Vietnam’s anti-graft efforts is credit positive, Moody’s Investor Service stated in its latest report.
Former PVN Chairman Dinh La Thang (L) and former PVC Chairman Trinh Xuan Thanh (R) in the dock (Photo from VnEconomy)
Last week saw the trial of 22 executives, including a former Politburo member, begin over corruption and economic mismanagement at the State-owned oil company PetroVietnam and at Ocean Bank. The trial expresses the government’s increasing focus on addressing broad-based corruption among State-owned enterprises (SOEs) and follows a number of trials of officials last year.
Such efforts are credit positive because they will strengthen the management of Vietnamese corporations and improve the country’s relatively weak institutional framework through enhanced accountability and transparency. Sustained over time, investment flows and the economy have the potential to grow further.
An improving operating environment has driven a steady increase in investment flows since 2009. Net foreign direct investment (FDI) increased to 6.5 per cent of GDP in January-September 2017 from an average of 5.2 per cent between 2014 and 2016. FDI flows are a chief driver of headline GDP growth and a key credit support.

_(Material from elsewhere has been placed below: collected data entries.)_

(** * goscaffold: the request tracker, the guarded HTTP handler and Listen

    A shallow embedding of [requestTracker] (tracker.go), of
    [httpHandler.ServeHTTP] and of [HTTPScaffold.Open/Listen/Shutdown]
    (scaffold.go), with the properties of the graceful-shutdown logic.

    Modelling choices, each taken from the Go source:
    - a Go [error] is [option string]: [None] is the nil error, [Some m] an
      error whose [Error()] text is [m];
    - a buffered channel keeps every value ever sent together with the number
      of values already received, so its buffer is the unreceived suffix;
    - a function that can block or panic runs in the monad [M]: a state
      transformer whose result is [Done], [Panics] or [Blocks];
    - goroutines interleave at the granularity of one call of [start], [end],
      [shutdown] and one iteration of [trackerLoop]; a call or an iteration
      that would block is taken when it can complete;
    - [Listen] waits in its receive while the other goroutines run:
      [Listen_while] is [Listen] with their steps between its opening part
      and its receive;
    - time is a clock in nanoseconds, a timer is its expiry on that clock;
    - [activeRequests] is a Go [int]: 64 bits, wrap-around written out. *)

From Stdlib Require Import ZArith Lia.
From stdpp Require Import base option list strings gmap.

Local Open Scope Z_scope.

(** ** Go values *)

Definition error : Type := option string.

(** A [*error]: what [shutdown] stores is [&reason]. *)
Inductive errorPtr : Type :=
  | NilPtr
  | PtrTo (e : error).

(** [atomic.Value] holding a [*error]: [None] until the first [Store]. *)
Definition atomicValue : Type := option errorPtr.

Definition MaxInt64 : Z := 2 ^ 63 - 1.

(** Go [int] arithmetic on a 64-bit platform. *)
Definition wrap64 (z : Z) : Z := (z + 2 ^ 63) mod 2 ^ 64 - 2 ^ 63.

(** The runtime's [when(d)]: the absolute expiry of a timer set for [d]
    nanoseconds at time [now], saturating at [MaxInt64]. *)
Definition when (now d : Z) : Z :=
  if d <=? 0 then now
  else if MaxInt64 <? now + d then MaxInt64 else now + d.

Arguments wrap64 : simpl never.

(** ** Results: return, panic, block *)

(** [Done (a, s)]: returned [a] in state [s]; [Panics s]: panicked in state
    [s], what follows in the function is skipped; [Blocks]: waits on a channel
    operation that is not ready. *)
Inductive result (S A : Type) : Type :=
  | Done (r : A * S)
  | Panics (s : S)
  | Blocks.
Arguments Done {S A} r.
Arguments Panics {S A} s.
Arguments Blocks {S A}.

Definition M (S A : Type) : Type := S → result S A.

#[global] Instance M_ret {S} : MRet (M S) := λ A a s, Done (a, s).
#[global] Instance M_bind {S} : MBind (M S) := λ A B f m s,
  match m s with
  | Done (a, s') => f a s'
  | Panics s' => Panics s'
  | Blocks => Blocks
  end.

Definition gets {S A} (f : S → A) : M S A := λ s, Done (f s, s).
Definition modify {S} (f : S → S) : M S unit := λ s, Done (tt, f s).
Definition block {S A} : M S A := λ _, Blocks.

(** ** Channels *)

Record chan (A : Type) : Type := mkChan {
  sent : list A;   (* every value sent so far, oldest first *)
  nrecv : nat;     (* how many of them have been received *)
  cap : nat        (* make(chan A, cap) *)
}.
Arguments mkChan {A} sent nrecv cap.
Arguments sent {A} c.
Arguments nrecv {A} c.
Arguments cap {A} c.

Definition make {A} (n : nat) : chan A := mkChan [] 0 n.

(** The values sitting in the buffer. *)
Definition buffered {A} (c : chan A) : list A := drop (nrecv c) (sent c).

Arguments buffered : simpl never.

(** [c <- x]: blocks while the buffer is full. *)
Definition chan_send {A} (c : chan A) (x : A) : option (chan A) :=
  if decide (length (buffered c) < cap c)%nat
  then Some (mkChan (sent c ++ [x]) (nrecv c) (cap c))
  else None.

(** [<-c]: blocks while the buffer is empty. *)
Definition chan_recv {A} (c : chan A) : option (A * chan A) :=
  match buffered c with
  | [] => None
  | x :: _ => Some (x, mkChan (sent c) (S (nrecv c)) (cap c))
  end.

(** ** tracker.go *)

(** values for the command channel *)
Module Cmd.
Inductive t : Type :=
  | startRequest
  | endRequest
  | shutdown.

#[global] Instance eq_dec : EqDecision t.
Proof. solve_decision. Defined.
End Cmd.

Record requestTracker : Type := mkTracker {
  C : chan error;
  shutdownWait : Z;
  shuttingDown : Z;
  shutdownReason : atomicValue;
  commandChan : chan Cmd.t
}.

Definition set_C (c : chan error) (t : requestTracker) : requestTracker :=
  mkTracker c (shutdownWait t) (shuttingDown t) (shutdownReason t) (commandChan t).
Definition set_shuttingDown (v : Z) (t : requestTracker) : requestTracker :=
  mkTracker (C t) (shutdownWait t) v (shutdownReason t) (commandChan t).
Definition set_shutdownReason (v : atomicValue) (t : requestTracker) : requestTracker :=
  mkTracker (C t) (shutdownWait t) (shuttingDown t) v (commandChan t).
Definition set_commandChan (c : chan Cmd.t) (t : requestTracker) : requestTracker :=
  mkTracker (C t) (shutdownWait t) (shuttingDown t) (shutdownReason t) c.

However, corruption remains a key challenge for investors. The World Economic Forum’s Global Competitiveness Index cites corruption as the third most problematic factor in doing business in Vietnam. Transparency International ranks Vietnam 113th out of 176 countries in corruption perception, while Worldwide Governance Indicators show that Vietnam’s control of corruption rankings has consistently remained below those of similarly rated countries.

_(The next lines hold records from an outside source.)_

(** * EdgeDB schema catalog and function-call binding: a shallow embedding

    The development follows two source files:
    - [edb/lang/schema/schema.py]: the persistent catalog ([Schema]) with its
      name, short-name and reverse-reference indices (module [schema]);
    - [edb/lang/edgeql/compiler/func.py]: argument binding
      ([try_bind_func_args]) and candidate selection ([compile_FunctionCall])
      (module [func]).

    Python exceptions are modelled by the error monad [res]; [immutables.Map]
    by stdpp's [gmap]; [frozenset] by [gset]; Python integers by [Z]. *)

From Stdlib Require Import ZArith Lia.
From stdpp Require Import base option list gmap strings sets fin_maps.

Set Warnings "-clear-no-such-hyp".

Local Open Scope string_scope.
Local Open Scope list_scope.

(** ** Exceptions and the error monad *)

Inductive error : Type :=
  | SchemaError (msg : string)
  | SchemaModuleNotFoundError
  | ItemNotFoundError
  | KeyError
  | AttributeError
  | ValueError
  | TypeError
  | IndexError
  | RuntimeError (msg : string)
  | UnicodeDecodeError
  | OverflowError
  | EdgeQLError (msg : string).

Inductive res (A : Type) : Type :=
  | Ok (a : A)
  | Err (e : error).
Arguments Ok {A} a.
Arguments Err {A} e.

Global Instance res_ret : MRet res := @Ok.
Global Instance res_bind : MBind res :=
  λ A B f m, match m with Ok a => f a | Err e => Err e end.

Lemma bind_Ok {A B} (f : A → res B) (a : A) : (Ok a ≫= f) = f a.
Proof. reflexivity. Qed.

Lemma bind_Err {A B} (f : A → res B) (e : error) : (Err e ≫= f) = Err e.
Proof. reflexivity. Qed.

Lemma bind_Ok_inv {A B} (m : res A) (f : A → res B) (b : B) :
  m ≫= f = Ok b → ∃ a, m = Ok a ∧ f a = Ok b.
Proof. destruct m as [a|e]; [eauto | discriminate]. Qed.

(** A loop whose body may raise: [for x in l: acc = f(acc, x)]. *)
Fixpoint foldM {A B} (f : B → A → res B) (b : B) (l : list A) : res B :=
  match l with
  | [] => Ok b
  | x :: l' => b' ← f b x; foldM f b' l'
  end.


Lemma foldM_ext {A B} (f g : B → A → res B) (b : B) (l : list A) :
  (∀ b x, f b x = g b x) → foldM f b l = foldM g b l.
Proof.
  intros Hfg. revert b. induction l as [|x l IH]; intros b; simpl; [done|].
  rewrite Hfg. destruct (g b x); simpl; [apply IH | done].
Qed.

(** A comprehension whose element expression may raise. *)
Fixpoint mapM {A B} (f : A → res B) (l : list A) : res (list B) :=
  match l with
  | [] => Ok []
  | x :: l' => y ← f x; ys ← mapM f l'; Ok (y :: ys)
  end.

(** [m[k]] and [immutables.Map.delete], both raising [KeyError]. *)
Definition getitem `{Countable K} {V} (m : gmap K V) (k : K) : res V :=
  match m !! k with
  | Some v => Ok v
  | None => Err KeyError
  end.

Definition map_delete `{Countable K} {V} (k : K) (m : gmap K V) : res (gmap K V) :=
  match m !! k with
  | Some _ => Ok (delete k m)
  | None => Err KeyError
  end.

Lemma getitem_Some `{Countable K} {V} (m : gmap K V) (k : K) (v : V) :
  getitem m k = Ok v ↔ m !! k = Some v.
Proof. unfold getitem. destruct (m !! k); split; congruence. Qed.

Lemma map_delete_Ok `{Countable K} {V} (m m' : gmap K V) (k : K) :
  map_delete k m = Ok m' → is_Some (m !! k) ∧ m' = delete k m.
Proof. unfold map_delete. destruct (m !! k); [|done]. intros [= <-]. eauto. Qed.

Ltac inv_bind H :=
  let a := fresh "a" in
  let Ha := fresh "Hbind" in
  apply bind_Ok_inv in H as (a & Ha & H).

(** ** Names ([edb.lang.schema.name])

    A name is either qualified ([SchemaName(name, module)], a [str] subclass
    whose text is [module::name]) or a bare string, as modules have. *)

Inductive Name : Type :=
  | SchemaName (name : string) (module : string)
  | Unqualified (s : string).

Global Instance Name_eq_dec : EqDecision Name.
Proof. solve_decision. Defined.

Global Instance Name_countable : Countable Name.
Proof.
  refine (inj_countable'
    (λ n, match n with
          | SchemaName n m => inl (n, m)
          | Unqualified s => inr s
          end)
    (λ x, match x with
          | inl (n, m) => SchemaName n m
          | inr s => Unqualified s
          end) _).
  by intros [].
Defined.

(** [str(name)] *)
Definition name_str (n : Name) : string :=
  match n with
  | SchemaName n m => (m ++ "::" ++ n)%string
  | Unqualified s => s
  end.

(** [name.module]: a bare [str] has no such attribute. *)
Definition name_module (n : Name) : res string :=
  match n with
  | SchemaName _ m => Ok m
  | Unqualified _ => Err AttributeError
  end.

(** [sn.split_name]: the name, its module (or [None]) and its short name. *)
Definition split_name (n : Name) : Name * option string * string :=
  match n with
  | SchemaName nm m => (n, Some m, nm)
  | Unqualified s => (n, None, s)
  end.

Module schema.

Definition uuid := positive.

Section Catalog.

(** Schema classes ([so.ObjectMeta] instances) are a parameter: the catalog
    only compares them, asks [issubclass] and reads the table of their
    reference-typed fields. *)
Context {cls : Type} {cls_eq_dec : EqDecision cls} {cls_countable : Countable cls}.
Variable s_func_Function s_oper_Operator s_modules_Module : cls.
Variable issubclass : cls → cls → bool.
(** [scls_type.get_object_fields()], by field name. *)
Variable get_object_fields : cls → list string.
Variable shortname_from_fullname : Name → Name.

(** A schema object as the catalog sees it: its [id] and [type(obj)].
    Objects compare by these two. *)
Record Object : Type := mkObject { obj_id : uuid; obj_type : cls }.

Global Instance Object_eq_dec : EqDecision Object.
Proof. solve_decision. Defined.

Global Instance Object_countable : Countable Object.
Proof.
  refine (inj_countable' (λ o, (obj_id o, obj_type o))
                         (λ p, mkObject p.1 p.2) _).
  by intros [].
Defined.

Definition isinstance (o : Object) (t : cls) : bool := issubclass (obj_type o) t.

(** Field values stored in [id_to_data]. *)
Inductive value : Type :=
  | VName (n : Name)
  | VObject (o : Object)
  | VObjectCollection (ids : list uuid)
  | VOther (repr : string)
  | VNone.

Global Instance value_eq_dec : EqDecision value.
Proof. solve_decision. Defined.

Record Schema : Type := mkSchema {
  _modules : gmap string uuid;
  _id_to_data : gmap uuid (gmap string value);
  _id_to_type : gmap uuid Object;
  _shortname_to_id : gmap (cls * Name) (gset uuid);
  _name_to_id : gmap Name uuid;
  _refs_to : gmap uuid (gmap (cls * string) (gset uuid));
  _generation : nat
}.

(** [Schema.__init__] *)
Definition empty_schema : Schema :=
  {| _modules := ∅; _id_to_data := ∅; _id_to_type := ∅;
     _shortname_to_id := ∅; _name_to_id := ∅; _refs_to := ∅;
     _generation := 0 |}.

Definition _replace (self : Schema)
    (id_to_data : option (gmap uuid (gmap string value)))
    (id_to_type : option (gmap uuid Object))
    (name_to_id : option (gmap Name uuid))
    (shortname_to_id : option (gmap (cls * Name) (gset uuid)))
    (modules : option (gmap string uuid))
    (refs_to : option (gmap uuid (gmap (cls * string) (gset uuid)))) : Schema :=
  {| _modules := default (_modules self) modules;
     _id_to_data := default (_id_to_data self) id_to_data;
     _id_to_type := default (_id_to_type self) id_to_type;
     _name_to_id := default (_name_to_id self) name_to_id;
     _shortname_to_id := default (_shortname_to_id self) shortname_to_id;
     _refs_to := default (_refs_to self) refs_to;
     _generation := _generation self + 1 |}.

Definition has_sn_cache (stype : cls) : bool :=
  issubclass stype s_func_Function || issubclass stype s_oper_Operator.

Definition _update_obj_name (self : Schema) (obj_id : uuid) (scls : Object)
    (old_name new_name : option Name)
  : res (gmap Name uuid * gmap (cls * Name) (gset uuid)) :=
  let stype := obj_type scls in
  '(name_to_id, shortname_to_id) ←
    match old_name with
    | None => Ok (_name_to_id self, _shortname_to_id self)
    | Some old_name =>
        name_to_id ← map_delete old_name (_name_to_id self);
        if has_sn_cache stype then
          let sn_key := (stype, shortname_from_fullname old_name) in
          ids ← getitem (_shortname_to_id self) sn_key;
          let new_ids := ids ∖ {[obj_id]} in
          if decide (new_ids = ∅)
          then Ok (name_to_id, delete sn_key (_shortname_to_id self))
          else Ok (name_to_id, <[sn_key := new_ids]> (_shortname_to_id self))
        else Ok (name_to_id, _shortname_to_id self)
    end;
  match new_name with
  | None => Ok (name_to_id, shortname_to_id)
  | Some new_name =>
      if decide (is_Some (name_to_id !! new_name))
      then Err (SchemaError "name is already in the schema")
      else
        let name_to_id := <[new_name := obj_id]> name_to_id in
        if has_sn_cache stype then
          let sn_key := (stype, shortname_from_fullname new_name) in
          let ids := default ∅ (shortname_to_id !! sn_key) in
          Ok (name_to_id, <[sn_key := ids ∪ {[obj_id]}]> shortname_to_id)
        else Ok (name_to_id, shortname_to_id)
  end.

(** *** The reverse-reference index *)

(** The identities a reference value points at: [ref.ids(schema)] for a
    collection, [ref.id] otherwise (which only objects have). *)
Definition ref_ids (ref : value) : res (gset uuid) :=
  match ref with
  | VObjectCollection ids => Ok (list_to_set ids)
  | VObject o => Ok {[ obj_id o ]}
  | _ => Err AttributeError
  end.

(** [ids] (or [orig_ids]) for one field: [None] when the data is falsy or
    lacks the field. *)
Definition field_ids (data : option (gmap string value)) (fname : string)
  : res (option (gset uuid)) :=
  match data with
  | None => Ok None
  | Some d =>
      if decide (d = ∅) then Ok None
      else match d !! fname with
           | None => Ok None
           | Some ref => ids ← ref_ids ref; Ok (Some ids)
           end
  end.

(** Truth value of an optional frozenset. *)
Definition truthy (ids : option (gset uuid)) : bool :=
  match ids with
  | Some s => bool_decide (s ≠ ∅)
  | None => false
  end.

Definition ids_elements (ids : option (gset uuid)) : list uuid :=
  match ids with
  | Some s => elements s
  | None => []
  end.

Improved governance and control of corruption would contribute to preserving Vietnam’s competitiveness as a market-based economy and help sustain foreign investor interest, even in a scenario of shocks to global demand.
Efforts to reduce corruption are also tied to the equitization agenda. Partly in an effort to contain fiscal deficits and rein in a high debt burden, the government has been particularly focused on the equitization of SOEs.
Owing to various factors, including their large size, the process of equitization has been gradual, although the number of wholly government-owned SOEs fell to 506 in 2016 from more than 1,300 in 2011. Strengthening SOEs’ governance practices and transparency and disclosures, and subjecting them to broader public scrutiny, would contribute to faster equitization.
Vietnam’s top prosecution body on January 11 called for a notorious fugitive oil executive to be sentenced to life in prison and a former Politburo member, Ho Chi Minh City Party Chief, and PetroVietnam Chairman to receive 14-15 years in prison for their involvement in a massive corruption scandal at the oil giant.
The Supreme People’s Procuracy has accused Dinh La Thang, former Chairman of the State-owned PetroVietnam, of “deliberately acting against State regulations on economic management, causing serious consequences”, and the runaway Trinh Xuan Thanh of the same charge plus embezzling property.
The PetroVietnam trial opened on January 8 and is expected to last two weeks, taking place at the same time as a separate trial in Ho Chi Minh City where a $400 million fraud case involving the Vietnam Construction Bank (VNCB) and Sacombank is being heard.